Es puro sentido común, y lo están diciendo también miles, quizás millones, de cubanos. Necesitamos en Cuba, además, una reforma política profunda que traiga apertura democrática.
El viejo Lenin, como pensador y como líder político, ese del que ya casi nadie se acuerda, dejó dicho en una frase sucinta algo que es muy fácil de comprender y devela el sentido de muchas cosas: “La política es la expresión concentrada de la economía”. Y no al revés.

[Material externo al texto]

(* ===== verification/BrokerFederation.v ===== *)
(** * Hub federation on the broker's side

    Models the federation part of [src/utils/ipc/broker_service.cpp]: the
    [HUB_PEER_*], [HUB_RELAY_MSG] and [HUB_TARGETED_MSG] handlers, the relay of
    a local broadcast to the connected peers, the duplicate suppression, and
    the frames the broker itself puts on the socket of a peer. *)

From stdpp Require Import pretty.
From S2P Require Import Prelude.
From S2P Require Import Json.
From S2P Require Import Entries.
From S2P Require Import HubCore.
From S2P Require Import HubOps.
From S2P Require Import Wire.
From S2P Require Import Broker.
Import Json Entries HubCore HubOps Broker.

Module BrokerFederation.

Section federation.
Context `{External, Config}.

(** ** Greeting and leaving *)

Definition configured_peer (hub_uid : string) : option FederationPeer :=
  find (λ pc, fp_hub_uid pc =s hub_uid) peers.

Definition callback (configured : bool) (o : Output) : B unit := if configured then emit o else mret tt.

Definition forget_notified (hub_uid : string) : B unit :=
  modify_broker (λ b, b <| hub_connected_notified_ ::= λ s, s ∖ {[hub_uid]} |>).

(** [if (cfg.on_hub_connected && hub_connected_notified_.insert(uid).second)] *)
Definition notify_connected_once (hub_uid : string) : B unit :=
  seen ← brokers (λ b, bool_decide (hub_uid ∈ hub_connected_notified_ b));
  if on_hub_connected && negb seen then
    _ ← modify_broker (λ b, b <| hub_connected_notified_ ::= λ s, {[hub_uid]} ∪ s |>);
    emit (OnHubConnected hub_uid)
  else mret tt.

Definition is_connected (p : PeerEntry) : bool := bool_decide (pe_state p = PeerConnected).

Definition handle_hub_peer_hello (identity : string) (payload : json) : B unit :=
  peer_hub_uid ← value_str "hub_uid" payload;
  if str_empty peer_hub_uid then mret tt
  else
    match configured_peer peer_hub_uid with
    | None =>
        send_reply identity "HUB_PEER_HELLO_ACK"
          (obj [("status", JStr "rejected"); ("reason", JStr "hub_uid not in configured peers")])
    | Some pc =>
        pre ← hubs (peer peer_hub_uid);
        _ ← (match pre with
             | Some p =>
                 if is_connected p then
                   _ ← forget_notified peer_hub_uid;
                   callback on_hub_disconnected (OnHubDisconnected peer_hub_uid)
                 else mret tt
             | None => mret tt
             end);
        env ← asks;
        _ ← lift (_on_peer_connected
                    (mkPeerEntry peer_hub_uid "" PeerConnecting (steady_now env) "" (fp_channels pc)
                       identity));
        _ ← send_reply identity "HUB_PEER_HELLO_ACK"
              (obj [("status", JStr "ok"); ("accepted_channels", JArr (map JStr (fp_channels pc)));
                    ("hub_uid", JStr self_hub_uid)]);
        notify_connected_once peer_hub_uid
    end.

Definition handle_hub_peer_bye (payload : json) : B unit :=
  peer_hub_uid ← value_str "hub_uid" payload;
  if str_empty peer_hub_uid then mret tt
  else
    pre ← hubs (peer peer_hub_uid);
    match pre with
    | Some p =>
        if is_connected p then
          _ ← lift (_on_peer_disconnected peer_hub_uid);
          _ ← forget_notified peer_hub_uid;
          callback on_hub_disconnected (OnHubDisconnected peer_hub_uid)
        else mret tt
    | None => mret tt
    end.

Definition handle_hub_peer_hello_ack (peer_hub_uid : string) (payload : json) : B unit :=
  status ← value_str_or "error" "status" payload;
  if status =s "ok" then notify_connected_once peer_hub_uid else mret tt.

(** ** Relayed messages *)

(** Nanoseconds. *)
Definition kRelayDedupeWindow : Z := 5 * 1000 * 1000 * 1000.

(** [false]: the message id was seen before. *)
Definition record_relay (msg_id : string) : B bool :=
  if str_empty msg_id then mret true
  else
    seen ← brokers (λ b, bool_decide (msg_id ∈ relay_dedup_set_ b));
    if seen : bool then mret false
    else
      env ← asks;
      _ ← modify_broker (λ b,
            b <| relay_dedup_set_ ::= λ s, {[msg_id]} ∪ s |>
              <| relay_dedup_queue_ ::= λ q, q ++ [(msg_id, steady_now env + kRelayDedupeWindow)] |>);
      mret true.

Definition handle_hub_relay_msg (payload : json) : B unit :=
  msg_id ← value_str "msg_id" payload;
  fresh ← record_relay msg_id;
  if negb fresh then mret tt
  else
    channel_name ← value_str "channel_name" payload;
    event ← value_str "event" payload;
    sender_uid ← value_str "sender_uid" payload;
    originator ← value_str "originator_uid" payload;
    if str_empty channel_name then mret tt
    else
      entry ← hubs (channel channel_name);
      match entry with
      | None => mret tt
      | Some entry =>
          let fwd := obj ([("channel_name", JStr channel_name); ("event", JStr event);
                           ("sender_uid", JStr sender_uid); ("originator_uid", JStr originator)] ++
                          match json_get "payload" payload with Some d => [("data", d)] | None => [] end) in
          each (λ p, if str_empty (p_zmq_identity p) then mret tt
                     else send_to_identity (p_zmq_identity p) "CHANNEL_EVENT_NOTIFY" fwd)
            (producers entry)
      end.

Definition handle_hub_targeted_msg (payload : json) : B unit :=
  if negb on_hub_message then
    _ ← value_str_or "?" "channel_name" payload; mret tt
  else
    channel_name ← value_str "channel_name" payload;
    p_payload ← value_str "payload" payload;
    sender_uid ← value_str "sender_uid" payload;
    emit (OnHubMessage channel_name p_payload sender_uid).

(** The identities of the connected peers that want the channel. *)
Definition relay_targets (channel_name : string) (ps : gmap string PeerEntry) : list string :=
  omap (λ kv, let p := kv.2 in
         if is_connected p && negb (str_empty (pe_zmq_identity p)) &&
            existsb (λ c, c =s channel_name) (relay_channels p)
         then Some (pe_zmq_identity p) else None)
    (map_to_list ps).

Definition relay_notify_to_peers (channel_name event sender_uid data : string) : B unit :=
  if str_empty self_hub_uid then mret tt
  else
    snap ← lift snapshot;
    match relay_targets channel_name (snap_peers snap) with
    | [] => mret tt
    | targets =>
        seq ← brokers relay_seq_;
        _ ← modify_broker (λ b, b <| relay_seq_ := u64_succ seq |>);
        let relay := obj ([("relay", JBool true); ("channel_name", JStr channel_name);
                           ("originator_uid", JStr self_hub_uid);
                           ("msg_id", JStr (self_hub_uid +:+ ":" +:+ pretty seq));
                           ("event", JStr event); ("sender_uid", JStr sender_uid)] ++
                          if str_empty data then [] else [("payload", JStr data)]) in
        each (λ identity, send_to_identity identity "HUB_RELAY_MSG" relay) targets
    end.

Definition prune_relay_dedup : B unit :=
  env ← asks;
  modify_broker (λ b,
    let '(expired, rest) := pop_while (λ e, e.2 <=? steady_now env) (relay_dedup_queue_ b) in
    b <| relay_dedup_queue_ := rest |>
      <| relay_dedup_set_ ::= λ s, s ∖ list_to_set (map fst expired) |>).

(** ** What [run] sends to and reads from a peer's broker *)

(** The three frames of [HUB_PEER_HELLO] and [HUB_PEER_BYE]; the peer's router
    puts the identity in front. *)
Definition hello_frames : list string :=
  [Wire.kFrameTypeControl; "HUB_PEER_HELLO";
   dump (obj [("hub_uid", JStr self_hub_uid); ("subscribed_channels", JArr []);
              ("protocol_version", JInt 1)])].

Definition bye_frames : list string :=
  [Wire.kFrameTypeControl; "HUB_PEER_BYE"; dump (obj [("hub_uid", JStr self_hub_uid)])].

(** A message on the socket to a peer; what a JSON exception interrupts is
    logged.  Frames after the third are not looked at. *)
Definition handle_peer_frames (cfg_hub_uid : string) (frames : list string) : B unit :=
  match frames with
  | _ :: peer_msg_type :: peer_body_raw :: _ =>
      match parse peer_body_raw with
      | None => mret tt
      | Some peer_payload =>
          _ ← try_ (if peer_msg_type =s "HUB_PEER_HELLO_ACK"
                    then handle_hub_peer_hello_ack cfg_hub_uid peer_payload
                    else if peer_msg_type =s "HUB_RELAY_MSG" then handle_hub_relay_msg peer_payload
                    else if peer_msg_type =s "HUB_TARGETED_MSG" then handle_hub_targeted_msg peer_payload
                    else mret tt);
          mret tt
      end
  | _ => mret tt
  end.

End federation.
End BrokerFederation.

Lejos de ser ámbitos paralelos y mucho menos inconexos, la esfera política —que incluye las leyes, la conformación y las funciones del aparato estatal/institucional y las políticas públicas— es una especie de destilado de los intereses de clase.
En Cuba, el poder económico y político ha estado acumulado en manos de una clase burocrática, privilegiada, que ha convertido su supuesta misión con tintes mesiánicos de representar los intereses del pueblo en su principal activo durante décadas.
Pero su modus vivendi ha incluido falta de transparencia, escasísima rendición de cuentas, represión del disenso por diversas vías y centralización de los recursos y las decisiones.
Todo ello le debe mucho a la hostilidad de Estados Unidos y a la política de bloqueo que ha ido escalando progresivamente hasta el momento actual, en el que se practica una estrategia de asfixia contra Cuba.
Bajo el “fuego enemigo”, en la trinchera, el sistema político cubano se diseñó y se sostiene en la lógica de la resistencia como premisa. La mejora y profundización democrática se soslaya o se desprecia.
El poder así ejercido, desde un estilo predominantemente autoritario y centralista, ha tenido muchas posibilidades de maniobra y cheques en blanco otorgados en el pasado por el propio pueblo.
Pero hoy tenemos en la isla a ese mismo pueblo hambreado, sin los servicios más básicos para subsistir, viviendo en una disparatada realidad donde nada o casi nada funciona y donde se escurre la vida sin esperanzas a corto o mediano plazo. El contrato social se quiebra día tras día.
Esta situación que describo no empezó a manifestarse en enero de 2026. Los olvidadizos interesados no recuerdan ahora que en septiembre de 2019 ya teníamos “la coyuntura”. Y que desde 2017 se conocían perfectamente cuáles eran los enfoques hostiles de Trump hacia Cuba y cuáles iban a ser los derroteros.
A pesar de eso, todo siguió siendo básicamente “igual”. Las reformas maltrechas y a medias, pendientes desde 2011, siguieron estancadas. Algunas malas decisiones, como la fallida Tarea Ordenamiento, contribuyeron al destrozo actual.
Los mismos olvidadizos pretenden desconocer la sangría de alrededor de 1,5 millones de personas que en los últimos cinco años se han ido de Cuba huyendo de la crisis, frustrados y sin las más absolutas ganas de seguir resistiendo nada más.
La cuota de resistencia per cápita en Cuba es elevadísima. Honor y ruina, al mismo tiempo.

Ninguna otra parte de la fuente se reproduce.